I don't consider myself an expert at reading emotion but when she came into the room I could see tear streaks on her face and she was holding back another round of tears. I felt helpless. I didn't know what to do except give her a giant best friend type hug.
But...now that I'm sitting by myself in a small concrete walled room...well it's starting to hit me too. I miss my family. I miss my mother, my father, my sisters, and even my kitty.
I've been here approximately three months--a lifetime for me. The longest I have ever gone without my family is three weeks when I went to stay with my aunt and uncle in Pennsylvania one summer.
So instead of wallowing in sadness all night I decided to think of ways to overcome homesickness.
Results:
1. Tea
While that initial dose of depression hits boil some water add a chamomile tea bag let seep for three waves of sobbing add a teaspoon of honey and let the steam and warmth melt away the feeling of isolation.
2. Food
I'm not encouraging you to eat your emotions. Instead think of your favorite home-cooked meal and head to the store. Fix it up because hey you deserve a little motherly touch to dinner.
3. Friends
Invite friends over so you are alone. Having people around will remind you that you do have people that love you and are here for you.
(This step may be applied to Step 2. Having people over for dinner will make the night more enjoyable. I recommend asking each person to cook their favorite home-cooked dish and share with each other)
4. Hot Water Bottle
Yes. Go out and buy one if you don't already have one. Besides being great for relieving pains such as a headache or cramps, it also can act as a comforter. Snuggle up next to one of these loving pockets of warmth and all night long you will feel loved.
Four easy steps. I'm not the kind of person who like complexity so four is all you need (Believe me I've tested it out on more than one occasion).
Just remember that Christmas Break is only seven weeks away. A blink of an eye. Or at least it's nice to think so. All I have to do, and Dimi as well, is hold on until Christmas Break and then I can sidle on into the loving hugs I know I will receive from my family when I see them at the airport on December 15.

Friday, October 21, 2011

Together As ONE

Today I decided to take on the task of addressing the HIV/AIDS pandemic sweeping across Africa.
Heavy I know.
But this isn't just completely random. I have been working on this topic for an assignment in my PSCI 160 course...or more normally known as International Relations.
The prompt goes something like this:
Pick a controversial international topic and write a position paper. You are limited to five (5) pages.

Well holy cow. Is there even a definite number on how many controversial issues are out there in the world? Probably something like 7 with 15 zeros following. With that plethora being available to me...I chose HIV/AIDS.
Why?
Well I have this thing for Africa. Especially for the issues in Africa. When looking at schools I almost decided to go into the medical field just so I could help with HIV/AIDS research. It's such a huge issue but so many people neglect to realize that it affects each and everyone of us in one way or another.
The main question now, though, is how to stop it. And instead of rambling on repetitively I will just insert my paper and let it do the talking for me. Also I highly recommend going to One.com to create your own quilt square to show the world how united we are against AIDS. Enjoy!

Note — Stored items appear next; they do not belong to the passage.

(* ===== verification/Mongo.v ===== *)
(** [internal/repository/mongo.go]: [InitMongoClient], and the package
    initialisation of [cmd/main.go] (lines 32-38), which ignores its error
    and builds the one repository of the process with counter 0. Whether
    [mongo.Connect] and [client.Ping] fail is an input ([MongoEnv]). *)
From S2P Require Import Prelude Note Bson Collection Repository.

(** The outcome of [mongo.Connect] and [client.Ping] at process start. *)
Record MongoEnv := mkMongoEnv { connect_err : option goerr; ping_err : option goerr }.

Definition mongo_uri : string := "mongodb://localhost:27017/".

(** [InitMongoClient()]: the handle of [go-notes.notes], or the wrapped
    error of the step that failed. *)
Definition InitMongoClient (me : MongoEnv) : outcome Handle :=
  match connect_err me with
  | Some e => Throw (Wrapf "initialize mongo client" e)
  | None =>
      match ping_err me with
      | Some e => Throw (Wrapf "connecting to mongodb server" e)
      | None => Ret (mkHandle mongo_uri "go-notes" "notes")
      end
  end.

(** [var counter = 0] in main.go. *)
Definition main_counter : Z := 0%Z.

(** [collection, _ = repository.InitMongoClient()]: the error is dropped and
    the handle is nil when the call failed. *)
Definition main_collection (me : MongoEnv) : option Handle :=
  match InitMongoClient me with Ret h => Some h | _ => None end.

(** [notesRepo = repository.NewNotesRepository(collection, counter)]. *)
Definition main_notesRepo (me : MongoEnv) : NotesRepositoryImpl :=
  NewNotesRepository (main_collection me) main_counter.

Lemma main_notesRepo_counter me : counter (main_notesRepo me) = 0%Z.
Proof. reflexivity. Qed.

Lemma main_collection_ok me :
  connect_err me = None -> ping_err me = None ->
  main_collection me = Some (mkHandle mongo_uri "go-notes" "notes").
Proof. unfold main_collection, InitMongoClient. by intros -> ->. Qed.

Lemma main_collection_fail me :
  is_ret (InitMongoClient me) = false -> main_collection me = None.
Proof. unfold main_collection. by destruct (InitMongoClient me). Qed.
Ltac safety :=
  cbv beta zeta;
  repeat
    match goal with
    | |- guarded _ _ (ret _) _ => apply guarded_ret; exact I
    | |- guarded _ _ timeout _ => apply guarded_timeout
    | H : guarded ?i ?v ?m ?Q |- guarded ?i ?v ?m ?Q => exact H
    | H : forall x, guarded _ ?v (?a x) _ |- guarded _ ?v (?a _) _ =>
        apply H
    | |- guarded _ _ (bind (curTokenIs VARIABLE) _) _ =>
        apply guarded_cur_is_variable; cbn [andb negb orb]
    | |- guarded _ _ (bind cur _) _ =>
        apply guarded_read; [exact reading_cur | intros ?]
    | |- guarded _ _ (bind peek _) _ =>
        apply guarded_read; [exact reading_peek | intros ?]
    | |- guarded _ _ (bind (curTokenIs _) _) _ =>
        apply guarded_read; [apply reading_curTokenIs | intros ?]
    | |- guarded _ _ (bind (peekTokenIs _) _) _ =>
        apply guarded_read; [apply reading_peekTokenIs | intros ?]
    | |- guarded _ _ (bind curPrecedence _) _ =>
        apply guarded_read; [exact reading_curPrecedence | intros ?]
    | |- guarded _ _ (bind peekPrecedence _) _ =>
        apply guarded_read; [exact reading_peekPrecedence | intros ?]
    | |- guarded _ _ (bind identifierOfCur _) _ =>
        apply guarded_read; [exact reading_identifierOfCur | intros ?]
    | |- guarded _ _ (bind (isVisibility) _) _ =>
        apply guarded_read; [exact reading_isVisibility | intros ?]
    | |- guarded _ true (bind variableOfCur _) _ =>
        apply guarded_variableOfCur; intros ?
    | |- guarded _ _ (bind _ _) _ =>
        apply (guarded_bind _ _ _ any); [ | intros ? _ ]
    | |- guarded _ _ (if ?b then _ else _) _ => destruct b
    | |- guarded _ _ (match ?x with _ => _ end) _ => destruct x
    | |- guarded _ true _ _ =>
        first [ solve [eauto 4 with safety] | apply guarded_weaken ]
    | |- guarded _ false _ _ => solve [eauto 4 with safety]
    | |- guarded _ _ _ _ => solve [eauto 4 with safety]
    end.

#[local] Hint Resolve guarded_nextToken guarded_addError guarded_peekError
  guarded_noPrefixParseFnError : safety.

Lemma expectPeek_guarded v t : guarded inp v (expectPeek t) any.
Proof. unfold expectPeek. safety. Qed.
#[local] Hint Resolve expectPeek_guarded : safety.
(** * RivGraph skeleton walking ([rivgraph/walk.py])

    A shallow embedding of the branchpoint-resolution and skeleton-walking
    functions of [walk.py], and the properties of them that the
    specification states.

    Conventions of the embedding.
    - Pixel indices, link ids and image values are Python integers: [Z].
    - A Python list is a [list]; positions in a list ([list.index], the
      node positions kept in [links['conn']]) are [nat].
    - A Python [set] of integers is a [gset Z].
    - A Python exception is [None] in an [option]; a [while] loop or a
      recursion takes fuel, and [None] also stands for fuel that ran
      out. *)

From Stdlib Require Import ZArith List Lia.
From stdpp Require Import base option list numbers gmap sets.

(** ** Python list primitives *)

Section PyList.
Context {A : Type} `{EqDecision A}.

(** [l.index(x)]: the first position of [x]; [ValueError] when absent. *)
Fixpoint py_index (x : A) (l : list A) : option nat :=
  match l with
  | [] => None
  | y :: l' => if decide (x = y) then Some 0 else S <$> py_index x l'
  end.

(** [l.remove(x)]: drops the first occurrence; [ValueError] when absent. *)
Fixpoint py_remove (x : A) (l : list A) : option (list A) :=
  match l with
  | [] => None
  | y :: l' => if decide (x = y) then Some l' else cons y <$> py_remove x l'
  end.

(** [l.pop(i)] for [0 <= i]: the element and the rest; [IndexError]
    when out of range. *)
Definition py_pop (i : nat) (l : list A) : option (A * list A) :=
  x ← l !! i; Some (x, delete i l).

(** [l[-2:]]: the last two elements (the whole list when shorter). *)
Definition last_two (l : list A) : list A := drop (length l - 2) l.

(** [l[:2]]. *)
Definition first_two (l : list A) : list A := take 2 l.

(** [l[:-1]]: all but the last element. *)
Definition but_last (l : list A) : list A := take (length l - 1) l.

(** [l[1:]]. *)
Definition but_first (l : list A) : list A := drop 1 l.

(** [l.count(x)]: the number of entries of [l] equal to [x]. *)
Definition occ (x : A) (l : list A) : nat := length (filter (λ y, y = x) l).
End PyList.

(** ** [idcs_no_turnaround] *)

Module Turn.
Local Open Scope Z_scope.
(** [d[k]], [None] standing for [KeyError]. *)
Fixpoint get (k : string) (d : dict) : option pyval :=
  match d with
  | [] => None
  | (k', v) :: d' => if String.eqb k k' then Some v else get k d'
  end.

(** [k in d]. *)
Definition mem (k : string) (d : dict) : bool :=
  match get k d with Some _ => true | None => false end.

(** [d[k] = v]: an existing key keeps its place and takes the new value, a
    new key goes last. *)
Fixpoint set (k : string) (v : pyval) (d : dict) : dict :=
  match d with
  | [] => [(k, v)]
  | (k', v') :: d' =>
      if String.eqb k k' then (k', v) :: d' else (k', v') :: set k v d'
  end.

(** [d.update(other)]. *)
Definition update (d other : dict) : dict :=
  fold_left (fun acc kv => set (fst kv) (snd kv) acc) other d.

(** [{f(key): value for key, value in d.items()}]. *)
Definition map_keys (f : string -> string) (d : dict) : dict :=
  fold_left (fun acc kv => set (f (fst kv)) (snd kv) acc) d [].

Definition keys (d : dict) : list string := map fst d.

End Dict.

(** ** Module constants *)

Definition MAGIC_NONE : string := "__NONE__".

Definition MAGIC_CASES : dict :=
  [ ("__BASE__", VInt 0);
    ("__LOW__", VInt (-1));
    ("__PESS__", VInt (-1));
    ("__PESSIMISTIC__", VInt (-1));
    ("__HIGH__", VInt 1);
    ("__OPT__", VInt 1);
    ("__OPTIMISTIC__", VInt 1) ].

(** ** The name normaliser *)

(** The argument of [rm_genkw_prefix]: the function dispatches on the run-time
    type of its argument. *)
Inductive str_or_dict : Type :=
| Str (s : string)
| Dct (d : dict)
| Other.

Inductive exn : Type :=
| IOError
| ValueError (msg : string)
| TypeError (msg : string)
| KeyError (key : string)
| AssertionError.

(** The [six.string_types] branch of [rm_genkw_prefix]. *)
Definition rm_genkw_prefix_str (s : string) : string :=
  if PyStr.contains ":" s then
    let parts := PyStr.split ":" s in
    PyStr.join ":" (PyStr.slice_from_1 parts)
  else s.

(** The [dict] branch of [rm_genkw_prefix]; the keys are strings, so the
    recursive call on a key takes the string branch. *)
Definition rm_genkw_prefix_dict (d : dict) : dict :=
  Dict.map_keys rm_genkw_prefix_str d.

Definition rm_genkw_prefix (x : str_or_dict) : exn + str_or_dict :=
  match x with
  | Str s => inr (Str (rm_genkw_prefix_str s))
  | Dct d => inr (Dct (rm_genkw_prefix_dict d))
  | Other =>
      inl (TypeError "rm_genkw_prefix() can only handle str or dict as argument")
  end.

(** ** Effects

    [run] checks paths, reads [parameters.txt], logs, leaves through
    [sys.exit] or an exception, and calls [pyscalcli.pyscal_main].  A
    computation reads the file system, appends to a trace of the effects it
    performed, and either aborts or returns. *)

(** The file system: [None] for a path that does not exist, the lines
    [readlines()] gives for one that does. *)
Record world : Type := { fs : string -> option (list string) }.

Inductive abort : Type :=
| SysExit (code : Z)
| Raise (e : exn).

(** The keyword arguments of [pyscalcli.pyscal_main], over the type of
    floats. *)
Record pyscal_args (F : Type) : Type := {
  parametertable : string;
  verbose : bool;
  output : string;
  sheet_name_arg : option string;
  int_param_wo : option F;
  int_param_go : option F;
  slgof_arg : bool;
  family2 : bool
}.

Arguments parametertable {F} _.
Arguments verbose {F} _.
Arguments output {F} _.
Arguments sheet_name_arg {F} _.
Arguments int_param_wo {F} _.
Arguments int_param_go {F} _.
Arguments slgof_arg {F} _.
Arguments family2 {F} _.

(** What the program takes from outside its own file: the builtin [float],
    [extract_key_value] of [semeio.jobs.design_kw] and [pyscal_main] of the
    pyscal package.  [float_of_str] is [None] where [float] raises
    [ValueError]; [extract_key_value] gives the items of the dictionary it
    builds or raises; [pyscal_main] returns or aborts. *)
Class External : Type := {
  pyfloat : Type;
  float_of_int : Z -> pyfloat;
  float_of_str : string -> option pyfloat;
  extract_key_value : list string -> exn + dict;
  pyscal_main : world -> pyscal_args pyfloat -> abort + unit
}.

Inductive level : Type := ERROR | INFO.

Section Program.

Context {E : External}.

(** An argument of a logging call. *)
Inductive logarg : Type :=
| AStr (s : string)
| AFloat (f : pyfloat).

Inductive event : Type :=
| PathExists (path : string)
| OpenRead (path : string)
| Log (lvl : level) (fmt : string) (args : list logarg)
| PyscalMain (args : pyscal_args pyfloat).

Definition M (A : Type) : Type := world -> list event * (abort + A).

Definition ret {A : Type} (x : A) : M A := fun _ => ([], inr x).

Definition bind {A B : Type} (m : M A) (k : A -> M B) : M B :=
  fun w =>
    match m w with
    | (t, inl a) => (t, inl a)
    | (t, inr x) => let (t', r) := k x w in (t ++ t', r)
    end.

Definition os_path_exists (path : string) : M bool :=
  fun w => ([PathExists path],
            inr (match fs w path with Some _ => true | None => false end)).
(* ===== verification/_CoqProject ===== *)
-Q . S2P
Prelude.v
GoText.v
GoTime.v
Redact.v
RedactSpec.v
TaskIds.v
Store.v
Hoare.v
Execution.v
Guards.v
Claims.v
Handoff.v
Disposition.v
Confirmation.v
Workflows.v
Updates.v
Legacy.v
Leases.v
Lifecycle.v
Evolution.v
Protocol.v
Samples.v
Traces.v
Safety.v
Contracts.v
Results.v
Decisions.v
Helpers.v
Reinstall.v
LeaseSafety.v
Rollout.v
GoNet.v
Orders.v
Gateway.v
GatewaySpec.v
Landing.v
LandingSpec.v
Networking.v
NetworkingSpec.v
Json.v
Routes.v
RoutesSpec.v
GrantRoutesSpec.v
RouteJournal.v
Ingress.v
IngressSpec.v
Desired.v
DesiredSpec.v
Migration.v
Notifier.v
TaskClaims.v
Dispatch.v
DispatchSpec.v
ClaimSafety.v
DeskRefinement.v
Envelope.v
Runner.v
Wire.v
WireSpec.v
RunnerSpec.v
EndToEnd.v
Transfer.v
Session.v
Admin.v
AdminSpec.v
Vault.v
Rotation.v
VaultSpec.v
RotationSpec.v
Enrollment.v
EnrollmentSpec.v
EnrollmentHistory.v
AuditTrail.v
Replacement.v
Tailscale.v
TailscaleSpec.v
Teardown.v
TeardownSpec.v
#[global] Program Instance merge_sorter : SliceSorter := {|
  slice_sort A less l := merge_sort (sort_rel less) l
|}.
Next Obligation. intros. apply merge_sort_Permutation. Qed.
Next Obligation.
  intros A less l Hirr Htr Hntr. apply StronglySorted_merge_sort.
  - intros x y z H1 H2. unfold sort_rel in *. eauto.
  - intros x y. unfold sort_rel. destruct (less y x) eqn:E; [right|by left].
    apply not_true_iff_false. intros E'. pose proof (Htr _ _ _ E E') as H.
    by rewrite Hirr in H.
Qed.

(** Two lawful sorts of permutations of one list agree when [less] separates
    the elements of the list. *)
Lemma sorted_perm_unique {A} (less : A → A → bool) (l1 l2 : list A) :
  l1 ≡ₚ l2 →
  StronglySorted (sort_rel less) l1 → StronglySorted (sort_rel less) l2 →
  (∀ x y, x ∈ l1 → y ∈ l1 → less x y = false → less y x = false → x = y) →
  l1 = l2.
Proof.
  revert l2. induction l1 as [|a l1 IH]; intros l2 Hp Hs1 Hs2 Hsep.
  { symmetry. by apply Permutation_nil. }
  destruct l2 as [|b l2]; [by apply Permutation_nil_r in Hp|].
  inversion_clear Hs1 as [|?? Hs1' Ha]. inversion_clear Hs2 as [|?? Hs2' Hb].
  assert (a = b) as ->.
  { assert (a ∈ b :: l2) as Hin by (rewrite <- Hp; left).
    assert (b ∈ a :: l1) as Hin' by (rewrite Hp; left).
    apply elem_of_cons in Hin as [|Hin]; [done|].
    apply elem_of_cons in Hin' as [|Hin']; [done|].
    rewrite Forall_forall in Ha, Hb.
    apply Hsep; [by left|by right|by apply Hb|by apply Ha]. }
  f_equal. apply IH; eauto using Permutation_cons_inv.
  intros x y Hx Hy. apply Hsep; by right.
Qed.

Attacking Both Ends: Treatment as Prevention in the Fight Against HIV/AIDS

In her article “Leaving Denial Behind, South Africa Ramps Up AIDS Fight,” Celia Dugger quotes, African native, Michel Sidibe, as saying, "In my village, when we want to kill the snake, we don't hit the tail, but the head." Sidibe is the executive director of Unaids, the United Nations AIDS agency, and the snake he alludes to is the HIV/AIDS pandemic attacking the 33 million men, women, and children across the globe. The HIV/AIDS epidemic has swept across all continents, affecting, as well as infecting, millions of people. Africa is the leading nation in diagnosed HIV cases consisting of 22 million of the 33 million HIV/AIDS cases (Bearak). Many organizations have realized serious implications of this issue and have taken action. The question the world faces now, however, is whether treatment should be emphasized over testing and prevention in combating the AIDS pandemic in Africa.
         When the world came to terms with the fact that this outbreak was killing a high percentage of the inhabitants of Africa, and infecting thousands more daily, the medical field took action to help treat those who were infected. However, South Africa, in particular, while under leadership of President Thabo Mbeki, was still resisting the idea that this disease was taking control. Barry Bearak in his article, “Even with Prevention, H.I.V. to Spread in South Africa,” writes, “South Africa is in the midst of a rapid expansion of its AIDS programs, attempting to overcome years of denial and delay when former President Thabo Mbeki questioned whether HIV caused AIDS. He suggested that antiretroviral drugs were harmful, and his health minister recommended remedies of beet root and garlic” (Bearak). South Africa was not yet ready to admit that such a horrible disease, incurable by traditional, natural methods, could be infecting the country, but once the country came to acceptance under a new president, Kgalema Petrus Motlanthe, the AIDS awareness and prevention groups kicked into gear--especially the United Nations General Assembly. Their approach was to slowly eradicate the disease through the treatment of those who were currently infected. The United Nations funded treatment research and facilities with most of the funding coming from other countries--the United States being the highest donor giving $620 billion (Bearak).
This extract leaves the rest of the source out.